=== Work required ===
From the line containing "intros i Hx." through the final line of the records, reproduce every line exactly.

────────────────────────────────────────

(** C34: the end of a thread.  The current task's stack is freed, the task moves from
    the run queue to the tail of the done queue with its return value and the status
    EXITED, the thread count drops by one, the lock is free again, and both the
    scheduler's and the heap's invariants hold, for any allocator that keeps the
    promises of [Heap]. *)
Theorem finalize_current_ok fuel m s l1 x l2 wait done_ retval live n :
  let U := all_tasks s (l1 ++ x :: l2) wait done_ in
  let live' := filter (fun b => b.1 <> t_stack m x) live in
  sched_ok m s (l1 ++ x :: l2) wait done_ -> __current_task s = x -> (0 < fuel)%nat ->
  heap_inv m live -> (t_stack m x, n) ∈ live -> live_tasks U live' ->
  exists m' s', finalize_current kfree fuel m s retval = Some (m', s') /\
    sched_ok m' s' (l1 ++ l2) wait (done_ ++ [x]) /\ heap_inv m' live' /\
    __thread_count s' = __thread_count s - 1 /\ __current_task s' = x /\
    t_retval m' x = u32 retval.
Proof.
  intros U live' Hok Hx Hfuel Hi Hst Hlt.
  destruct (heap_free m live _ n Hi Hst) as (m0 & E0 & Hi0 & Hs0 & _). fold live' in Hi0.
  apply (same_on_sub live') in Hs0; [|apply live_filter].
  pose proof (sched_ok_view _ _ _ _ _ _ Hok (live_tasks_view U live' m m0 Hlt Hs0)) as Hok0.
  pose proof Hok0 as [Q1 Q2 Q3 Hnd HU Hc _ Hl _ _ _ _ _]. fold U in HU.
  unfold finalize_current. rewrite Hl, lock_unlocked by done. cbn [mbind option_bind].
  cbn [__current_task __runq_head __doneq_head upd_lock upd_runq upd_doneq]. rewrite Hx, E0.
  cbn [mbind option_bind]. set (m1 := set_retval _ x retval).
  assert (x ∈ U) as HxU by (unfold U, all_tasks; set_solver).
  assert (l1 ++ x :: l2 ⊆ U /\ wait ⊆ U /\ done_ ⊆ U) as (Sr & Sw & Sd)
    by (unfold U, all_tasks; set_solver).
  assert (forall h l, l ⊆ U -> queue m0 h l -> queue m1 h l) as HQ.
  { intros h l Hs Hq. unfold m1. unfold_task.
    by repeat (apply (queue_set_field _ _ _ U); [done|done|done|lia|]). }
  destruct (splice_outq m1 (__runq_head s) x) as [m2 k2] eqn:E2.
  cbn [__current_task __runq_head __doneq_head upd_lock upd_runq upd_doneq].
  destruct (splice_inq m2 (__doneq_head s) x) as [m3 k3] eqn:E3.
  destruct (leave_links U m1 _ _ (__waitq_head s) l1 x l2 done_ wait m2 k2 m3 k3
    (HQ _ _ Sr Q1) (HQ _ _ Sd Q3) (HQ _ _ Sw Q2)) as (Q1' & Q3' & Q2' & Hf); try done.
  { unfold all_tasks in Hnd. apply NoDup_cons in Hnd as [_ Hnd].
    assert (wait ++ done_ ++ l1 ++ x :: l2 ≡ₚ (l1 ++ x :: l2) ++ wait ++ done_) as ->
      by solve_Permutation. done. }
  { set_solver. }
  assert (forall t j, t ∈ U -> 0 <= j <= 100 -> load32 m3 (t + j) = load32 m1 (t + j)) as Hfld
    by (intros; by apply (link_frame_field U U)).
  assert (u32 (__thread_count s - 1) = Z.of_nat (length (l1 ++ l2) + length wait)) as Hc'
    by (rewrite length_app in *; simpl in *; pose proof (so_max _ _ _ _ _ Hok0) as Hm;
        rewrite length_app in Hm; simpl in Hm; rewrite Hc, u32_small; lia).
  eexists m3, _. split; [reflexivity|]. split_and!; [| |simpl|exact Hx|].
  - eapply sched_ok_leave; [exact Hok0|by right|exact Q1'|exact Q2'|exact Q3'|..]; try done.
    intros t Ht. rewrite (esp_field m3 t), (esp_field m0 t). unfold t_status.
    rewrite !Hfld by (done || lia).
    unfold m1. unfold_task. rewrite !(field_store U) by (done || lia).
    split; [|intros Hne]; repeat case_decide; lia || done.
  - eapply heap_task_writes; [exact Hlt|exact Hi0|]. transitivity m1.
    + unfold m1. unfold_task. repeat (apply store32_same_on; [|intros b Hb; specialize (Hb x HxU);
        unfold off, TASK_SIZE in *; lia]). done.
    + eapply same_on_weaken; [|exact Hf]. intros a Ha t Ht. specialize (Ha t Ht).
      unfold off, TASK_SIZE in *. lia.
  - rewrite Hc', Hc, !length_app. simpl. lia.
  - unfold t_retval. rewrite Hfld by (done || lia). unfold m1. unfold_task.
    rewrite !(field_store U) by (done || lia). repeat case_decide; lia || done.
Qed.

(** The task structure filled in by [sched_register_thread] before its stack is
    allocated. *)
Definition task_fields (m : mem) (ts tid callable arg : Z) : mem :=
  set_arg (set_callable (set_utime (set_priority (set_status (set_tid m ts tid) ts NEW) ts 0) ts 0)
    ts callable) ts arg.

(** The stacks of threads that have never run are inside live heap blocks. *)
Definition live_stacks (m : mem) (U : list Z) (live : live_t) : Prop :=
  forall t, t ∈ U -> t_status m t = NEW ->
    exists b, b ∈ live /\ b.1 <= t_esp m t - 12 /\ t_esp m t <= b.1 + b.2.

Lemma task_fields_frame m ts tid callable arg :
  same_off ts TASK_SIZE m (task_fields m ts tid callable arg).
Proof.
  unfold task_fields. unfold_task.
  repeat (apply store32_same_on; [|intros b Hb; unfold off, TASK_SIZE in *; lia]). done.
Qed.

(** The last writes of [sched_register_thread] to the new task structure. *)
Definition task_stack (m : mem) (ts stack : Z) : mem :=
  memset (set_esp (set_stack m ts stack) ts (stack + THREAD_STACK_SIZE - 1)) (ts + 40) 0
    (NUM_MAX_FD * 4).

Lemma task_stack_frame m ts stack : same_off ts TASK_SIZE m (task_stack m ts stack).
Proof.
  unfold task_stack, NUM_MAX_FD.
  transitivity (set_esp (set_stack m ts stack) ts (stack + THREAD_STACK_SIZE - 1)).
  - unfold_task. repeat (apply store32_same_on; [|intros b Hb; unfold off, TASK_SIZE in *; lia]). done.
  - eapply same_on_weaken; [|apply memset_same_off; lia]. unfold off, TASK_SIZE. intros; lia.
Qed.

(** The fields of a registered task, whatever happened outside it. *)
Lemma register_fields m1 ts tid callable arg m3 stack :
  same_on (in_block (ts, TASK_SIZE)) (task_fields m1 ts tid callable arg) m3 ->
  0 <= stack -> stack + THREAD_STACK_SIZE <= 4294967296 ->
  let m6 := task_stack m3 ts stack in
  t_status m6 ts = NEW /\ t_esp m6 ts = stack + THREAD_STACK_SIZE - 1 /\
  t_tid m6 ts = u32 tid /\ t_callable m6 ts = u32 callable /\ t_arg m6 ts = u32 arg /\
  t_stack m6 ts = stack /\ (forall i, 0 <= i < NUM_MAX_FD -> t_fd m6 ts i = 0) /\
  t_utime m6 ts = 0.
Proof.
  intros Hs Hst Hst' m6. unfold THREAD_STACK_SIZE in *.
  set (m5 := set_esp (set_stack m3 ts stack) ts (stack + 0x2000 - 1)).
  assert (forall a, off (ts + 40) 64 a -> load8 m6 a = load8 m5 a) as H6
    by (intros a Ha; by apply memset_same_off).
  assert (forall a, off (ts + 40) 64 a -> off (ts + 40) 64 (a + 3) -> load32 m6 a = load32 m5 a \/
    ts + 37 <= a < ts + 104) as H32.
  { intros a Ha Ha'. destruct (decide (ts + 37 <= a < ts + 104)) as [|Hn]; [by right|left].
    apply load32_ext. intros i Hi. apply H6. unfold off in *. lia. }
  assert (forall j, 8 <= j <= 36 ->
    load32 m6 (ts + j) = load32 (task_fields m1 ts tid callable arg) (ts + j)) as Hf.
  { intros j Hj. destruct (H32 (ts + j)) as [->|]; [unfold off; lia..| |lia]. unfold m5. unfold_task.
    rewrite !load32_store32_ne by lia. apply (same_on_load32 _ _ _ _ Hs).
    intros i Hx. unfold in_block, TASK_SIZE. simpl. lia. }
  unfold t_status, t_tid, t_callable, t_arg, t_utime. rewrite !Hf by lia.
  split_and!; [unfold task_fields; unfold_task; by mem_simpl| |unfold task_fields; unfold_task; by mem_simpl..| | |unfold task_fields; unfold_task; by mem_simpl].
  - unfold t_esp. destruct (H32 ts) as [->|]; [unfold off; lia..| |lia]. unfold m5. unfold_task.
    rewrite load32_store32_eq by done. apply u32_small. lia.
  - unfold t_stack. destruct (H32 (ts + 4)) as [->|]; [unfold off; lia..| |lia]. unfold m5. unfold_task.
    rewrite load32_store32_ne, load32_store32_eq by lia. apply u32_small. lia.
  - intros i Hi. unfold NUM_MAX_FD in *. unfold t_fd, load32, load16. unfold m6, task_stack, NUM_MAX_FD.
    rewrite !load8_memset by lia. by rewrite !decide_True by lia.
Qed.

────────────────────────────────────────

=== Solution to this problem ===
    intros i Hx. unfold in_block, TASK_SIZE. simpl. lia. }
  unfold t_status, t_tid, t_callable, t_arg, t_utime. rewrite !Hf by lia.
  split_and!; [unfold task_fields; unfold_task; by mem_simpl| |unfold task_fields; unfold_task; by mem_simpl..| | |unfold task_fields; unfold_task; by mem_simpl].
  - unfold t_esp. destruct (H32 ts) as [->|]; [unfold off; lia..| |lia]. unfold m5. unfold_task.
    rewrite load32_store32_eq by done. apply u32_small. lia.
  - unfold t_stack. destruct (H32 (ts + 4)) as [->|]; [unfold off; lia..| |lia]. unfold m5. unfold_task.
    rewrite load32_store32_ne, load32_store32_eq by lia. apply u32_small. lia.
  - intros i Hi. unfold NUM_MAX_FD in *. unfold t_fd, load32, load16. unfold m6, task_stack, NUM_MAX_FD.
    rewrite !load8_memset by lia. by rewrite !decide_True by lia.
Qed.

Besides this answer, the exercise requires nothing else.